The question has been raised: is there a link between metabolic syndrome and low back pain? Any condition that can reduce or restrict physical activity has the potential to contribute to weight gain, diabetes, and low back pain. In a recent study from Japan, researchers investigated the relationship and prevalence between metabolic syndrome and low back pain. They paid close attention to the differences between men and women's health.
Metabolic syndrome is a combination of medical disorders that, when occurring together, increase the risk of developing cardiovascular disease and diabetes. Different groups (e.g., American Heart Association, International Diabetes Federation, National Cholesterol Education Program) have varied criteria to define metabolic syndrome. Most at least include these three: 1) raised blood pressure, 2) central obesity (increased waist circumference), and 3) abnormal cholesterol levels.
Statistical analysis showed that obese women with metabolic syndrome were more likely to develop low back pain compared with obese men with metabolic syndrome. This difference looked more like a tendency toward low back pain among women than a significant trend.

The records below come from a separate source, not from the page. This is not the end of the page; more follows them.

(* ===== verification/Verify.v ===== *)
(** The checks of an image: verifyImage (pkg/control/orchestrator.go),
    ValidateImage (validate.go) and PreflightRestore (preflight.go). *)
From S2P Require Export DeltaFacts Staging Meta Storage.
Local Open Scope Z_scope.

Section verify.
Context `{Zstd} (fuel : nat).

(** One round of the loop of [verifyImage]. *)
Definition verify_entry (f : file) (e : Entry) : M unit :=
  ok ← wrap_err Code.IO "verify"
         (VerifyChunk f (int64_of_u64 (e_Offset e)) (int64_of_u64 (e_Size e)) (e_CRC32C e));
  if (ok : bool) then mret tt else throw (Ckpterr.E Code.Invalid "crc mismatch").

Definition verifyImage (dir : string) : M unit :=
  wrap_err Code.IO "materialize" (EnsureDeviceMaterialized fuel dir) ;;
  tier ← wrap_err Code.IO "tier" (Storage.New dir);
  '(entries, hdr) ← wrap_err Code.IO "manifest" (ReadManifest (ManifestPath tier));
  if decide (h_Magic hdr <> Magic) then throw (Ckpterr.E Code.Invalid "bad magic")
  else
    f ← wrap_err Code.IO "device.bin" (Open (Storage.DevicePath tier));
    forM_ entries (verify_entry f).

(** The loops over file names that must exist. *)
Definition stat_all (dir : string) (names : list string) : M unit :=
  forM_ names (fun name => wrap_err Code.Invalid name (Stat (PathJoin [dir; name])) ;; mret tt).

Definition ValidateImage (dir : string) : M unit :=
  verifyImage dir ;;
  stat_all dir ["dev.bin"; "meta.bin"; "criu"] ;;
  complete ← IsComplete dir;
  if negb complete then throw (Ckpterr.E Code.Invalid "checkpoint not finalized")
  else
    m ← wrap_err Code.Invalid "meta" (ReadMeta (PathJoin [dir; "meta.bin"]));
    if decide (m_Preload m = "") then throw (Ckpterr.E Code.Invalid "missing LD_PRELOAD in meta")
    else mret tt.

Definition PreflightRestore (dir : string) : M unit :=
  complete ← IsComplete dir;
  if negb complete then throw (Ckpterr.E Code.Invalid "checkpoint not finalized")
  else
    stat_all dir ["manifest.bin"; "meta.bin"; "criu"] ;;
    meta ← wrap_err Code.Invalid "meta" (ReadMeta (PathJoin [dir; "meta.bin"]));
    if decide (m_Preload meta = "") then throw (Ckpterr.E Code.Invalid "missing LD_PRELOAD in meta")
    else
      '(entries, hdr) ← wrap_err Code.Invalid "manifest" (ReadManifest (PathJoin [dir; "manifest.bin"]));
      if decide (h_Magic hdr <> Magic \/ h_Count hdr = 0)
      then throw (Ckpterr.E Code.Invalid "empty manifest")
      else if HasFlag (h_Flags hdr) FlagCompressed then
        wrap_err Code.Invalid "device.zst" (Stat (PathJoin [dir; "device.zst"])) ;; mret tt
      else
        r ← attempt (Stat (PathJoin [dir; "device.bin"]));
        match r with
        | inl err => if negb (HasFlag (h_Flags hdr) FlagDelta)
                     then throw (Ckpterr.Wrap Code.Invalid "device.bin" (Some err)) else mret tt
        | inr _ => mret tt
        end.
End verify.

(** pkg/control/state.go: the states of a shim. *)
Definition StateName (v : Z) : string :=
  if decide (v = 0) then "idle"
  else if decide (v = 1) then "frozen"
  else if decide (v = 2) then "snapped"
  else if decide (v = 3) then "restored"
  else if decide (v = 4) then "running"
  else "unknown".

(** ** What a check that succeeds has seen *)

(** The device content of the image directory [p]. *)
Definition device_of (fs : gmap path node) (p : path) : bytes :=
  match fs !! (p ++ ["device.bin"]) with Some (NFile d) => d | _ => [] end.

(** The bytes of an entry are there and have its checksum. *)
Definition verified (d : bytes) (e : Entry) : Prop :=
  CRC32C (chunk d e) = e_CRC32C e /\ (e_Size e = 0 \/ in_device d e).

#[global] Instance verified_dec d e : Decision (verified d e).
Proof. unfold verified, in_device; apply _. Defined.

(** The image directory [p] holds a manifest and device content, and every entry
    of the manifest is verified. *)
Definition intact (fs : gmap path node) (p : path) (es : list Entry) : Prop :=
  is_Some (fs !! (p ++ ["device.bin"])) /\
  exists c h rest, fs !! (p ++ ["manifest.bin"]) = Some (NFile c) /\
    parse_manifest c = inr (es, h, rest) /\ Forall (verified (device_of fs p)) es.

Lemma wrap_err_inv {A} c s (m : M A) w a w' : wrap_err c s m w = (Ret a, w') -> m w = (Ret a, w').
Proof.
  unfold wrap_err, attempt, mbind, M_bind. destruct (m w) as [[b|e| |] w1]; intros [=]; by subst.
Qed.

Lemma ReadManifest_inv s w es h w' :
  ReadManifest s w = (Ret (es, h), w') ->
  exists l c rest, w' = set_faults l w /\ w_fs w !! at_path w s = Some (NFile c) /\
    parse_manifest c = inr (es, h, rest).
Proof.
  unfold ReadManifest. intros (f & w1 & Ho & E)%bind_inv. apply Open_inv in Ho as (l1 & -> & Hf).
  apply bind_inv in E as (c & w2 & Hc & E). apply fread_inv in Hc as (l2 & -> & Hc).
  apply bind_inv in E as (x & w3 & Hl & E). destruct (parse_manifest c) as [|[es' rest]] eqn:Hp; [done|].
  injection Hl as <- <-. injection E as -> <-. exists l2, c, rest. rewrite <- Hf. by split_and!.
Qed.

Lemma ReadAt_inv f n off w b w' :
  0 <= n -> ReadAt f n off w = (Ret b, w') ->
  exists l, w' = set_faults l w /\ 0 <= off /\
    ((n = 0 /\ b = []) \/
     exists c, w_fs w !! f_path f = Some (NFile c) /\ off + n <= Z.of_nat (length c) /\
       b = slice (Z.to_nat off) (Z.to_nat (off + n)) c).
Proof.
  intros Hn. unfold ReadAt. case_decide; [done|]. case_decide.
  { intros [= <- <-]. exists (w_faults w). split; [by destruct w|]. split; [lia|]. left. split; [lia|done]. }
  match goal with |- context [syscall ?a ?b] => destruct (syscall_any a b w) as (l & [->|[g ->]]) end;
    [|done].
  unfold file_bytes. cbn [w_fs set_faults]. destruct (w_fs w !! f_path f) as [[c| |]|] eqn:Hc; try done.
  case_decide; [|done]. intros [= <- <-]. exists l. split; [done|]. split; [lia|]. right. by exists c.
Qed.

Lemma int64_nonneg z : is_u64 z -> 0 <= int64_of_u64 z -> int64_of_u64 z = z.
Proof. intros Hz. unfold int64_of_u64. rewrite u64_small by done. unfold is_u64 in Hz. case_decide; lia. Qed.

(** A checked entry is verified. *)
Lemma verify_entry_inv f e w u w' :
  wf_entry e -> verify_entry f e w = (Ret u, w') ->
  exists l, w' = set_faults l w /\
    verified (match w_fs w !! f_path f with Some (NFile d) => d | _ => [] end) e.
Proof.
  intros Hwf. unfold verify_entry. intros (ok & w1 & H%wrap_err_inv & E)%bind_inv.
  destruct ok; [|done]. injection E as <- <-. unfold VerifyChunk in H.
  destruct (make_ok _) eqn:Hm; [|done]. apply bool_decide_eq_true in Hm.
  apply bind_inv in H as (b & w2 & Hr & E). injection E as E <-. apply bool_decide_eq_true in E.
  apply ReadAt_inv in Hr as (l & -> & Hoff & Hr); [|lia]. exists l. split; [done|].
  assert (Hs : int64_of_u64 (e_Size e) = e_Size e) by (apply int64_nonneg; [apply Hwf|lia]).
  assert (Ho : int64_of_u64 (e_Offset e) = e_Offset e) by (apply int64_nonneg; [apply Hwf|lia]).
  rewrite Hs in Hr, Hm. rewrite Ho in Hr, Hoff. unfold verified, chunk, in_device.
  destruct Hr as [[Hz ->]|(c & -> & Hlen & ->)].
  - split; [|by left]. rewrite Hz, Z.add_0_r. unfold slice. by rewrite Nat.sub_diag, take_0.
  - split; [done|]. right. lia.
Qed.
(* ===== verification/Retention.v ===== *)
(** pkg/control/retention.go: which images of the image root are removed. *)
From S2P Require Export Text Staging.
Local Open Scope Z_scope.

Record GCOptions := mkGCOptions {
  Root : string;
  MaxAge : Z;           (** a duration in nanoseconds *)
  PinFile : string;
  Now : option Z;       (** the zero time is [None] *)
}.

Record GCPlan := mkGCPlan { plan_Remove : list string; plan_Keep : list string }.

Definition comment (line : string) : bool := bool_decide (line = "") || HasPrefix line "#".

(** The pinned paths among the lines of the pin file. *)
Definition pinned_lines (lines : list string) : gset string :=
  foldl (fun out l => let line := TrimSpace l in
           if comment line then out else {[Clean line]} ∪ out) ∅ lines.

Definition LoadPinnedPaths (path : string) : M (gset string) :=
  if decide (path = "") then mret ∅
  else
    r ← attempt (Open path);
    match r with
    | inl e => if IsNotExist e then mret ∅ else throw e
    | inr f =>
        c ← fread f;
        match ScanLines c with
        | (lines, None) => mret (pinned_lines lines)
        | (_, Some e) => throw e
        end
    end.

(** time.Time.Sub: the difference saturates to the range of a Duration. *)
Definition time_sub (a b : Z) : Z := Z.max (- 2 ^ 63) (Z.min (2 ^ 63 - 1) (a - b)).

(** os.Stat, for the modification time. *)
Definition StatModTime (path : string) : M Z :=
  Stat path ;; gets (fun w => w_mtime w (at_path w path)).

(** What becomes of one entry of the image root: removed, kept, or neither
    (its Stat fails). *)
Inductive verdict := Remove_it | Keep_it | Skip_it.

Definition classify (opts : GCOptions) (now : Z) (pinned : gset string) (name : string) : M verdict :=
  let path := PathJoin [Root opts; name] in
  let clean := Clean path in
  if decide (clean ∈ pinned) then mret Keep_it
  else if HasSuffix name ".staging" then mret Remove_it
  else
    complete ← IsComplete path;
    if negb complete then mret Keep_it
    else
      st ← attempt (StatModTime path);
      match st with
      | inl _ => mret Skip_it
      | inr mtime =>
          if decide (MaxAge opts > 0 /\ time_sub now mtime >= MaxAge opts)
          then mret Remove_it else mret Keep_it
      end.

Fixpoint plan_entries (opts : GCOptions) (now : Z) (pinned : gset string)
    (ents : list dirent) (plan : GCPlan) : M GCPlan :=
  match ents with
  | [] => mret plan
  | e :: ents =>
      if negb (de_isdir e) then plan_entries opts now pinned ents plan
      else
        let path := PathJoin [Root opts; de_name e] in
        v ← classify opts now pinned (de_name e);
        plan_entries opts now pinned ents
          match v with
          | Remove_it => mkGCPlan (plan_Remove plan ++ [path]) (plan_Keep plan)
          | Keep_it => mkGCPlan (plan_Remove plan) (plan_Keep plan ++ [path])
          | Skip_it => plan
          end
  end.

Definition gc_defaults (opts : GCOptions) : GCOptions :=
  mkGCOptions (if decide (Root opts = "") then "/var/lib/cudackpt" else Root opts)
    (MaxAge opts) (PinFile opts) (Now opts).

Definition PlanImageGC (opts : GCOptions) : M GCPlan :=
  let opts := gc_defaults opts in
  now ← match Now opts with Some t => mret t | None => gets w_now end;
  pinned ← LoadPinnedPaths (PinFile opts);
  r ← attempt (ReadDir (Root opts));
  match r with
  | inl e => if IsNotExist e then mret (mkGCPlan [] []) else throw e
  | inr ents => plan_entries opts now pinned ents (mkGCPlan [] [])
  end.

(** The paths removed, and the error it stopped with. *)
Fixpoint apply_removals (paths : list string) (dryRun : bool) (removed : list string)
    : M (list string * option goerr) :=
  match paths with
  | [] => mret (removed, None)
  | path :: paths =>
      if dryRun then apply_removals paths dryRun (removed ++ [path])
      else
        r ← attempt (RemoveAll path);
        match r with
        | inl e => mret (removed, Some e)
        | inr _ => apply_removals paths dryRun (removed ++ [path])
        end
  end.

Why the difference between men and women? Scientists suspect female-specific hormones and menopausal status have something to do with it. Women who are postmenopausal are also older, have reduced estrogen levels, and elevated blood pressure. Lower estrogen levels also contribute to decreased bone density, which in turn, can lead to low back pain.
The transition from premenopause to postmenopause estrogen-deficient status is associated with the emergence of many features of the metabolic syndrome, such as central obesity (intraabdominal body fat), insulin resistance, and dyslipidemia, which are also known to be risk factors for heart disease. The prevalence of the metabolic syndrome increases with menopause and may partially explain the apparent acceleration of heart disease after menopause as well.